The next question is from the line of Bhoomika Nair from DAM Capital.
Just wanted one clarification on this Mini and the Max CG Semicon plant. Can you split it in terms of what is the kind of capacity or CapEx or some color on what do you mean by Mini and when it's getting commissioned in the next year, what percentage of CapEx will be done or capacity, et cetera, to just get some understanding?
Yes, Bhoomika, I think that's a little longer answer. So you'll have to meet us separately to go through it. So yes, because it's not a straightforward simple question to both questions.
Sure, sure.
The only thing I would say is the good news is because this is the time of Board meeting. So we had the Board meeting for Axiro. We had Board meeting for CG Semi, the CEO of the business made the presentation. Both the projects are on track, which is a good news.
Understood. And just lastly, in terms of given that most of our capacities are now coming on stream or largely commissioned, what is the kind of CapEx that we'll see on our core business of Power Systems and IS?
Can you rephrase your question in Power Systems specific to what?
No, I was just asking what will be our annual CapEx for FY '26 on our core CG business?

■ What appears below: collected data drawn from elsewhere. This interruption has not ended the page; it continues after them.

(* ===== verification/BootImage.v ===== *)
(** * Boot images in memory and on the boot medium

    What the loaders of the boot stage share: the fields of a TOC1 package
    header (spl/include/private_toc.h), the checksum routines of [Checksum]
    applied to byte memory, the boot media flash map
    (spl/drivers/sunxi_flashmap/sunxi_flashmap.c) and the read interface of a
    boot medium.  A medium transfers the bytes of whole sectors; a transfer
    that fails may have stored a part of them. *)

From S2P Require Import Prelude Mem Checksum Heap.

Local Open Scope Z_scope.

(** ** Words of a byte string *)

(** The little-endian words of an image; a tail of fewer than four bytes is
    not a word. *)
Fixpoint words_of (bs : bytes) : words :=
  match bs with
  | a :: b :: c :: d :: r => le_val [a; b; c; d] :: words_of r
  | _ => []
  end.

(** Bytes that [verify_addsum] may touch: the words of the image and the
    checksum field of the header. *)
Definition addsum_span (size : Z) : nat := (4 * (6 `max` Z.to_nat (size / 4)))%nat.

(** [verify_addsum(a, size)] on memory: it stamps the checksum field, sums,
    and writes the field back. *)
Definition verify_addsum_at (m : mem) (a size : Z) : option (mem * Z) :=
  bs ← load_n (addsum_span size) m a;
  '(ws, r) ← verify_addsum (words_of bs) size;
  src_sum ← ws !! add_sum_idx;
  m ← wr32 m (a + 4 * Z.of_nat add_sum_idx) src_sum;
  Some (m, r).

(** [sunxi_verify_checksum(a, length, src_sum)] on memory. *)
Definition sunxi_verify_checksum_at (m : mem) (a size src_sum : Z) : option Z :=
  bs ← load_n (Z.to_nat (4 * (size / 4))) m a;
  sunxi_verify_checksum (words_of bs) size src_sum.

(** ** The TOC1 header *)

Definition TOC_MAIN_INFO_MAGIC : Z := 0x89119800.

(** Offsets of the fields of [sbrom_toc1_head_info] in use. *)
Definition off_magic : Z := 16.
Definition off_items_nr : Z := 32.
Definition off_valid_len : Z := 36.
Definition sizeof_toc1_head : Z := 64.

(** ** The flash map *)

Inductive flash_type := FLASHMAP_SPI_NOR | FLASHMAP_SDMMC | FLASHMAP_UFS | FLASHMAP_TYPE_COUNT.

(** [flash_map_config] in the head of boot0 or sboot. *)
Record flash_map_config := FlashMap {
  boot_param : Z;
  uboot_start_sector : Z;
  uboot_bak_start_sector : Z
}.

(** The build's own positions, where it defines them. *)
Class flashmap_build := FlashmapBuild {
  SUNXI_SDMMC_PARAMETER_REGION_LBA_START : option Z;
  UBOOT_START_SECTOR_IN_SDMMC : option Z;
  UBOOT_START_SECTOR_IN_UFS : option Z;
  UBOOT_BACKUP_START_SECTOR_IN_SDMMC : option Z;
  UBOOT_BACKUP_START_SECTOR_IN_UFS : option Z;
  CFG_SPINOR_UBOOT_OFFSET : option Z;
  CFG_SPINOR_UBOOT_PARAMS_OFFSET : option Z
}.

Section flashmap.
Context `{B : flashmap_build}.

Definition DEFAULT_SUNXI_SDMMC_PARAMETER_REGION_LBA_START : Z :=
  default 24504 SUNXI_SDMMC_PARAMETER_REGION_LBA_START.
Definition DEFAULT_UBOOT_START_SECTOR_IN_SDMMC : Z := default 32800 UBOOT_START_SECTOR_IN_SDMMC.
Definition DEFAULT_UBOOT_START_SECTOR_IN_UFS : Z := default 32800 UBOOT_START_SECTOR_IN_UFS.
Definition DEFAULT_UBOOT_BACKUP_START_SECTOR_IN_SDMMC : Z := default 24576 UBOOT_BACKUP_START_SECTOR_IN_SDMMC.
Definition DEFAULT_UBOOT_BACKUP_START_SECTOR_IN_UFS : Z := default 24576 UBOOT_BACKUP_START_SECTOR_IN_UFS.
Definition DEFAULT_CFG_SPINOR_UBOOT_OFFSET : Z := default 128 CFG_SPINOR_UBOOT_OFFSET.
Definition DEFAULT_BOOT_PARAM_START : Z :=
  default (DEFAULT_CFG_SPINOR_UBOOT_OFFSET - 8) CFG_SPINOR_UBOOT_PARAMS_OFFSET.

(** The fields are [u32], the results [int]. *)
Definition sunxi_flashmap_bootparam_start (head : flash_map_config) (flash_name : flash_type) : Z :=
  if 0 <? boot_param head then s32 (boot_param head)
  else match flash_name with
       | FLASHMAP_SPI_NOR => DEFAULT_BOOT_PARAM_START
       | FLASHMAP_SDMMC => DEFAULT_SUNXI_SDMMC_PARAMETER_REGION_LBA_START
       | _ => 0
       end.

Definition sunxi_flashmap_toc1_start (head : flash_map_config) (flash_name : flash_type) : Z :=
  if 0 <? uboot_start_sector head then s32 (uboot_start_sector head)
  else match flash_name with
       | FLASHMAP_SPI_NOR => DEFAULT_CFG_SPINOR_UBOOT_OFFSET
       | FLASHMAP_SDMMC => DEFAULT_UBOOT_START_SECTOR_IN_SDMMC
       | FLASHMAP_UFS => DEFAULT_UBOOT_START_SECTOR_IN_UFS
       | FLASHMAP_TYPE_COUNT => 0
       end.

Definition sunxi_flashmap_toc1_bak_start (head : flash_map_config) (flash_name : flash_type) : Z :=
  if 0 <? uboot_start_sector head then s32 (uboot_bak_start_sector head)
  else match flash_name with
       | FLASHMAP_SPI_NOR => 0
       | FLASHMAP_SDMMC => DEFAULT_UBOOT_BACKUP_START_SECTOR_IN_SDMMC
       | FLASHMAP_UFS => DEFAULT_UBOOT_BACKUP_START_SECTOR_IN_UFS
       | FLASHMAP_TYPE_COUNT => 0
       end.

End flashmap.

(** ** Boot media *)

(** A transfer of [n] sectors from sector [start]: the bytes stored and
    whether it succeeded. *)
Class boot_medium := BootMedium { medium_read : Z → Z → bytes * bool }.

(** What a medium promises: a transfer that succeeds delivers whole sectors. *)
Class WholeSectors `{M : boot_medium} : Prop := {
  whole_sectors s n bs : medium_read s n = (bs, true) → 0 <= n →
    Z.of_nat (length bs) = 512 * n ∧ is_byte_list bs
}.

(** A read into a buffer. *)
Definition read_into `{M : boot_medium} (m : mem) (start n dst : Z) : option (mem * bool) :=
  let '(bs, ok) := medium_read start n in m ← store_n m dst bs; Some (m, ok).

(** ** Words and checksums *)

Lemma words_of_cons4 a b c d r : words_of (a :: b :: c :: d :: r) = le_val [a; b; c; d] :: words_of r.
Proof. done. Qed.

(** Induction in steps of four bytes. *)
Lemma words_take k bs : words_of (take (4 * k) bs) = take k (words_of bs).
Proof.
  revert bs. induction k as [|k IH]; intros bs; [by rewrite !take_0|].
  replace (4 * S k)%nat with (S (S (S (S (4 * k))))) by lia.
  destruct bs as [|a [|b [|c [|d r]]]]; try done. simpl. do 1 f_equal. apply (IH r).
Qed.

Lemma words_lookup i bs :
  (4 * i + 4 <= length bs)%nat → words_of bs !! i = Some (le_val (take 4 (drop (4 * i) bs))).
Proof.
  revert bs. induction i as [|i IH]; intros bs H; destruct bs as [|a [|b [|c [|d r]]]]; simpl in H; try lia.
  - done.
  - rewrite words_of_cons4. cbn [lookup list_lookup]. change (words_of r !! i = Some (le_val (take 4 (drop (4 * S i) (a :: b :: c :: d :: r))))).
    replace (4 * S i)%nat with (S (S (S (S (4 * i))))) by lia. cbn [drop]. apply IH. lia.
Qed.

Lemma length_words k bs : (4 * k <= length bs)%nat → (k <= length (words_of bs))%nat.
Proof.
  destruct k as [|k]; [lia|]. intros H. pose proof (words_lookup k bs) as Hl.
  assert (k < length (words_of bs))%nat; [|lia]. apply lookup_lt_is_Some. rewrite Hl; [eauto|lia].
Qed.

(** The checksum test of an image given by its words. *)
Definition sum_ok (ws : words) (size : Z) : bool :=
  match ws !! add_sum_idx with
  | Some y => wsum (image_words ws size) =? y
  | None => false
  end.

Lemma wr32_same m a bs :
  load_n 4 m a = Some bs → is_byte_list bs → wr32 m a (le_val bs) = Some m.
Proof.
  intros H Hb. pose proof (load_n_length _ _ _ _ H) as Hl. unfold wr32.
  rewrite <- Hl at 1. rewrite le_bytes_val by done. apply store_same. by rewrite Hl.
Qed.

(** The sum depends on the words of the image and the header only. *)
Lemma sum_ok_take ws size k :
  (6 <= k)%nat → (Z.to_nat (size / 4) <= k)%nat → sum_ok (take k ws) size = sum_ok ws size.
Proof.
  intros H6 Hk. unfold sum_ok, image_words. rewrite lookup_take_lt by (unfold add_sum_idx; lia).
  rewrite <- take_insert_lt by (unfold add_sum_idx; lia). rewrite take_take, Nat.min_l by done. done.
Qed.

Section addsum.
Context (m : mem) (a size : Z) (img : bytes).
Context (Hl : load_n (length img) m a = Some img) (Hb : is_byte_list img)
        (Hspan : (addsum_span size <= length img)%nat) (Hsz : 0 <= size < 2 ^ 32).

Lemma addsum_load : load_n (addsum_span size) m a = Some (take (addsum_span size) img).
Proof.
  pose proof (load_n_sub _ m a img 0 (addsum_span size) Hl ltac:(lia)) as H.
  by rewrite Z.add_0_r, drop_0 in H.
Qed.

Lemma addsum_at_spec :
  16 <= size → verify_addsum_at m a size = Some (m, if sum_ok (words_of img) size then 0 else -1).
Proof.
  intros H16. unfold verify_addsum_at. rewrite addsum_load. sbind. unfold addsum_span in *.
  set (k := (6 `max` Z.to_nat (size / 4))%nat) in *. rewrite words_take.
  assert (Hw : (k <= length (words_of img))%nat) by (apply length_words; lia).
  assert (words_of img !! add_sum_idx = Some (le_val (take 4 (drop 20 img)))) as Hx by (apply words_lookup; unfold add_sum_idx; lia).
  assert (take k (words_of img) !! add_sum_idx = Some (le_val (take 4 (drop 20 img)))) as Ht
    by (rewrite lookup_take_lt by (unfold add_sum_idx; lia); done).
  rewrite (verify_addsum_spec _ _ _ Ht) by (try rewrite length_take; lia). sbind. rewrite Ht. sbind.
  rewrite (wr32_same m (a + 4 * Z.of_nat add_sum_idx) (take 4 (drop 20 img))).
  - sbind. do 2 f_equal. rewrite <- (sum_ok_take (words_of img) size k) by lia. unfold sum_ok. by rewrite Ht.
  - apply (load_n_sub _ m a img 20 4 Hl). lia.
  - by apply Forall_take, Forall_drop.
Qed.

Lemma addsum_at_short : size < 16 → verify_addsum_at m a size = None.
Proof.
  intros H16. unfold verify_addsum_at. rewrite addsum_load. sbind.
  assert (addsum_span size = 24%nat) as ->.
  { unfold addsum_span. assert (0 <= size / 4 < 4) by zmod. lia. }
  replace 24%nat with (4 * 6)%nat by lia. rewrite words_take. unfold verify_addsum.
  destruct (_ !! add_sum_idx); [|done]. sbind. unfold sum_scalar. rewrite shiftr2, sum4_loop_short; [done|zmod|].
  rewrite length_insert, length_take. lia.
Qed.

(** An accepted image is sealed and memory is as before. *)
Lemma addsum_at_inv m' r :
  verify_addsum_at m a size = Some (m', r) →
  m' = m ∧ 16 <= size ∧ r = if sum_ok (words_of img) size then 0 else -1.
Proof.
  destruct (decide (size < 16)); [by rewrite addsum_at_short|].
  rewrite addsum_at_spec by lia. intros [= <- <-]. auto with lia.
Qed.

End addsum.

(** The package header at an address: the magic, and the length [len]. *)
Definition header_says (m : mem) (a len : Z) : Prop :=
  rd32 m (a + off_magic) = Some TOC_MAIN_INFO_MAGIC ∧ rd32 m (a + off_valid_len) = Some len.

(** A package whose checksum is right lies at an address: [len] bytes, summed
    as whole words, where [len] is what the header says, as long as that many
    bytes fit into the address space. *)
Definition package_sealed (m : mem) (a : Z) : Prop :=
  ∃ img len, 16 <= len <= Z.of_nat (length img) + 3 ∧ load_n (length img) m a = Some img ∧ sum_ok (words_of img) len = true ∧
    (a + len <= 2 ^ 32 → header_says m a len).

(** An accepted checksum on memory of bytes: a sealed image lies there. *)
Lemma addsum_at_sealed m a size m' :
  byte_mem m → is_u32 size → (a + size <= 2 ^ 32 → 16 <= size → header_says m a size) → verify_addsum_at m a size = Some (m', 0) →
  m' = m ∧ package_sealed m' a.
Proof.
  intros Hb Hu Hh Hv. pose proof Hv as Hv0. unfold verify_addsum_at in Hv. apply bind_Some_inv in Hv as (img & Hl & _).
  pose proof (load_n_length _ _ _ _ Hl) as Hlen. pose proof (byte_mem_load _ _ _ _ Hb Hl) as Hbi. rewrite <- Hlen in Hl.
  destruct (addsum_at_inv m a size img Hl Hbi ltac:(lia) Hu _ _ Hv0) as (-> & H16 & Hok).
  split; [done|]. exists img, size. split; [|split; [done|split; [by destruct (sum_ok _ _)|by intros; apply Hh]]]. rewrite Hlen.
  unfold addsum_span. pose proof (Z.div_mod size 4 ltac:(lia)). pose proof (Z.mod_pos_bound size 4 ltac:(lia)). lia.
Qed.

So that -- it remains in the same range, Bhoomika, around INR 300 crores plus.
Sorry to interrupt you, Bhoomika ma'am. But I would request you to rejoin the question queue. The next question is from the line of Alok Ranjan from Millennium Partners.

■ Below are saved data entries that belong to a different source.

(** The result of the loop over the two U-Boot partitions: left with the run
    address and the last start sector, or a jump to the error exit. *)
Fixpoint uboot_copies (m : mem) (card i : Z) (run start : Z) (start_sectors : list Z) : option (mem * option (Z * Z)) :=
  match start_sectors with
  | [] => Some (m, Some (run, start))
  | start_sector :: rest =>
      if start_sector =? 0 then Some (m, None)
      else
        '(m, ret) ← mmc_bread m card start_sector 64 CONFIG_BOOTPKG_BASE;
        if ret =? 0 then Some (m, None)
        else
          total_size ← rd32 m (CONFIG_BOOTPKG_BASE + off_uboot_length);
          uboot_run_addr ← rd32 m (CONFIG_BOOTPKG_BASE + off_uboot_reserved);
          if total_size =? 0 then uboot_copies m card (i + 1) uboot_run_addr start_sector rest
          else
            '(m, ret) ← mmc_bread m card start_sector (total_size / 512) uboot_run_addr;
            if ret =? 0 then Some (m, None)
            else
              check_sum ← rd32 m (CONFIG_BOOTPKG_BASE + off_uboot_check_sum);
              v ← sunxi_verify_checksum_at m uboot_run_addr total_size check_sum;
              if v <? 0 then
                if i =? 1 then Some (m, None) else uboot_copies m card (i + 1) uboot_run_addr start_sector rest
              else Some (m, Some (uboot_run_addr, start_sector))
  end.

(** The device tree next to it; [fdt_check_header] is libfdt's.  The guard
    [start_sector == 0] looks at the sector of U-Boot, not of the tree.  The
    result also has [working_fdt] and [*uboot_base]. *)
Definition load_uboot_partition (fdt_check_header : mem → Z → Z) (h : boot0_head) (st : mmc_state) (g : gpt_state)
    (working_fdt uboot_base : Z) (m : mem) : option (mem * mmc_state * gpt_state * Z * Z * Z) :=
  let card_no := get_card_num h in
  m ← wr32 m start_sector_p 0;
  m ← wr32 m start_sector_2_p 0;
  '(st, error_num) ← sunxi_mmc_init_ext h st;
  let fail m g wf := Some (m, sunxi_mmc_exit st, g, wf, uboot_base, -1) in
  if negb (error_num =? E_SDMMC_OK) then fail m g working_fdt
  else
    '(m, g, r) ← init_gpt g m;
    if negb (r =? 0) then fail m g working_fdt
    else
      '(m, _) ← get_part_info_by_name g m str_uboot start_sector_p sector_num_p;
      '(m, _) ← get_part_info_by_name g m str_uboot_bak start_sector_2_p sector_num_p;
      s0 ← rd32 m start_sector_p;
      s1 ← rd32 m start_sector_2_p;
      '(m, out) ← uboot_copies m card_no 0 0 0 [s0; s1];
      match out with
      | None => fail m g working_fdt
      | Some (uboot_run_addr, start_sector) =>
          let uboot_dtb_addr := uboot_run_addr ⊞ 2 * 1024 * 1024 in
          '(m, _) ← get_part_info_by_name g m str_uboot_dtb start_sector_p sector_num_p;
          if start_sector =? 0 then fail m g uboot_dtb_addr
          else
            start_sector ← rd32 m start_sector_p;
            sector_num ← rd32 m sector_num_p;
            '(m, ret) ← mmc_bread m card_no start_sector sector_num uboot_dtb_addr;
            if ret =? 0 then fail m g uboot_dtb_addr
            else if negb (fdt_check_header m uboot_dtb_addr =? 0) then fail m g uboot_dtb_addr
            else Some (m, st, g, uboot_dtb_addr, uboot_run_addr, 0)
      end.

End partitions.

(** ** SPI NOR *)

Section spinor.
Context `{N : spinor_chip} `{P : pkg_build}.

Definition nor_medium : boot_medium := BootMedium spinor_xfer.

(** [spinor_read]: 0 or an error code; an empty request succeeds. *)
Definition spinor_read (m : mem) (start sector_cnt dst : Z) : option (mem * Z) :=
  if sector_cnt =? 0 then Some (m, 0)
  else '(m, ok) ← read_into (M := nor_medium) m start sector_cnt dst; Some (m, if (ok : bool) then 0 else -1).

Definition spinor_flash_init (flash_inited : Z) : Z * Z :=
  if (flash_inited =? 0) && negb (spinor_init =? 0) then (flash_inited, -1) else (1, 0).

(** Head, magic, package: the part both builds share. *)
Definition spinor_package (m : mem) (start_sector : Z) : option (mem * Z) :=
  '(m, r) ← spinor_read m start_sector 1 CONFIG_BOOTPKG_BASE;
  if negb (r =? 0) then Some (m, -1)
  else
    magic ← rd32 m (CONFIG_BOOTPKG_BASE + off_magic);
    if negb (magic =? TOC_MAIN_INFO_MAGIC) then Some (m, -1)
    else
      total_size ← rd32 m (CONFIG_BOOTPKG_BASE + off_valid_len);
      '(m, r) ← spinor_read m start_sector (total_size / 512) CONFIG_BOOTPKG_BASE;
      if negb (r =? 0) then Some (m, -1) else Some (m, 0).

Definition load_toc1_from_spinor `{B : flashmap_build} (h : boot0_head) (flash_inited : Z) (m : mem) :
    option (mem * Z * Z) :=
  let start_sector := sunxi_flashmap_toc1_start (flash_map h) FLASHMAP_SPI_NOR in
  let '(flash_inited, r) := spinor_flash_init flash_inited in
  if negb (r =? 0) then Some (m, flash_inited, -1)
  else '(m, ret) ← spinor_package m (u32 start_sector); Some (m, flash_inited, ret).

End spinor.

Section spinor_ota.
Context `{N : spinor_chip} `{P : pkg_build} `{V : pkg_locals}.
Context `{L : heap_layout} `{F : storage} `{EV : env_vars} `{EC : env_config}.

Definition load_toc1_ota_from_spinor (flash_inited : Z) (g : gpt_state) (e : env_state) (m : mem) :
    option (mem * Z * gpt_state * env_state * Z) :=
  m ← wr32 m start_sector_p 0;
  m ← wr32 m sector_num_p 0;
  let '(flash_inited, r) := spinor_flash_init flash_inited in
  if negb (r =? 0) then Some (m, flash_inited, g, e, -1)
  else
    '(m, g, r) ← init_gpt g m;
    if negb (r =? 0) then Some (m, flash_inited, g, e, -1)
    else
      '(m, e, r) ← fw_env_open g e m;
      '(m, e, start_sector) ←
        (if negb (r =? 0) then
           '(m, _) ← get_part_info_by_name g m str_bootA start_sector_p sector_num_p;
           s ← rd32 m start_sector_p;
           Some (m, e, s ⊞ CFG_SPINOR_GPT_ARD)
         else
           boot_partation ← fw_getenv e m str_boot_partation;
           name ← cstr_at (S (size m)) m boot_partation;
           c ← strncmp name str_NULL 4;
           '(m, s) ← (if negb (c =? 0) then
                        '(m, _) ← get_part_info_by_name g m name start_sector_p sector_num_p;
                        s ← rd32 m start_sector_p;
                        Some (m, s ⊞ CFG_SPINOR_GPT_ARD)
                      else Some (m, 96));
           '(m, e, _) ← fw_env_close e m;
           Some (m, e, s));
      '(m, ret) ← spinor_package m start_sector;
      '(m, g, _) ← deinit_gpt g m;
      Some (m, flash_inited, g, e, ret).

End spinor_ota.

(** ** What the card holds *)

Section spec.
Context `{H : mmc_host} `{P : pkg_build}.

Definition has_magic (img : bytes) : bool :=
  match load_le 4 16 img with Some v => v =? TOC_MAIN_INFO_MAGIC | None => false end.

Definition valid_len (img : bytes) : Z := default 0 (load_le 4 36 img).

(** The package that the card delivers from a sector on: its first 64 sectors,
    and the rest when the header asks for more. *)
Definition copy_image (card first next : Z) : option bytes :=
  let '(head, ok) := mmc_xfer card first 64 in
  if negb ok then None
  else if has_magic head && (64 * 512 <? valid_len head) then
    let '(tail, ok) := mmc_xfer card next ((valid_len head - 64 * 512 + 511) / 512) in
    if (ok : bool) then Some (head ++ tail) else None
  else Some head.

(** A package that may be booted: magic, a length of at least 16 bytes, and
    the checksum of its words. *)
Definition good_image (img : bytes) : bool :=
  has_magic img && (16 <=? valid_len img) && sum_ok (words_of img) (valid_len img).

Context (card : Z) `{HW : !WholeSectors (M := card_medium card)}.

Lemma xfer_whole s n bs : mmc_xfer card s n = (bs, true) → 0 <= n → Z.of_nat (length bs) = 512 * n ∧ is_byte_list bs.
Proof. intros Hx. exact (whole_sectors (M := card_medium card) s n bs Hx). Qed.

(** The header fields of an image in memory. *)
Lemma head_word m img off r :
  is_byte_list img → (off + 4 <= length img)%nat → load_n (length img) m CONFIG_BOOTPKG_BASE = Some img →
  load_le 4 off img = r → rd32 m (CONFIG_BOOTPKG_BASE + Z.of_nat off) = r.
Proof.
  intros Hb Hl Hm <-. unfold rd32, load_le, slice. case_decide; [|lia].
  by rewrite (load_n_sub _ m _ img off 4 Hm).
Qed.

Lemma valid_len_u32 img : is_byte_list img → (40 <= length img)%nat → is_u32 (valid_len img).
Proof.
  intros Hb Hl. unfold valid_len, load_le, slice. case_decide; [|lia]. simpl.
  pose proof (le_val_bound (take 4 (drop 36 img))) as Hv. rewrite length_take, length_drop in Hv.
  replace (4 `min` (length img - 36))%nat with 4%nat in Hv by lia. apply Hv. by apply Forall_take, Forall_drop.
Qed.

Lemma has_magic_app l1 l2 : (40 <= length l1)%nat → has_magic (l1 ++ l2) = has_magic l1.
Proof. intros Hl. unfold has_magic. by rewrite load_le_app by lia. Qed.

Lemma valid_len_app l1 l2 : (40 <= length l1)%nat → valid_len (l1 ++ l2) = valid_len l1.
Proof. intros Hl. unfold valid_len. by rewrite load_le_app by lia. Qed.

(** The image covers what the checksum reads. *)
Lemma span_fits img :
  Z.of_nat (length img) = 64 * 512 + (if 64 * 512 <? valid_len img then 512 * ((valid_len img - 64 * 512 + 511) / 512) else 0) →
  0 <= valid_len img → (addsum_span (valid_len img) <= length img)%nat.
Proof. unfold addsum_span. intros Hl H0. destruct (Z.ltb_spec (64 * 512) (valid_len img)); zmod. Qed.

Sir, just one clarification on this Renesas radio frequency component business, which we have acquired. The annual revenue, you mentioned in one of the recent investor presentation is that $56 million in CY '23. What is the revenue number for this business in CY '24? And what kind of run rate we can expect from this business in FY '26 for our company? And what could be the margin for this business?
Susheel here. I think for this year, we expect a similar kind of a revenue. And margins, we are really not talking too much as of this point of time because this is just a transitioning phase. So the complete AOP and everything to be presented by the CEO who is running this business by next Board meeting.
And this will be clubbed with the semiconductor segment, sir, in terms of the revenue and the EBIT margins?
Yes.
Design part?
Yes.
Okay, got it.
As there are no further questions from the participants, I now hand the conference over to Ms. Renu Baid Pugalia from IIFL Capital for closing comments.
On behalf of IIFL, I would like to thank the management for giving us the opportunity to host this call. Sir, any closing comments from your side?
No. Thank you. Thank you so much for coming over and listening to us patiently and always a pleasure to answer the questions. Talk to you very soon. Thank you.
Thank you.
On behalf of CG Power and Industrial Solutions, that concludes this conference. Thank you for joining us, and you may now disconnect your lines.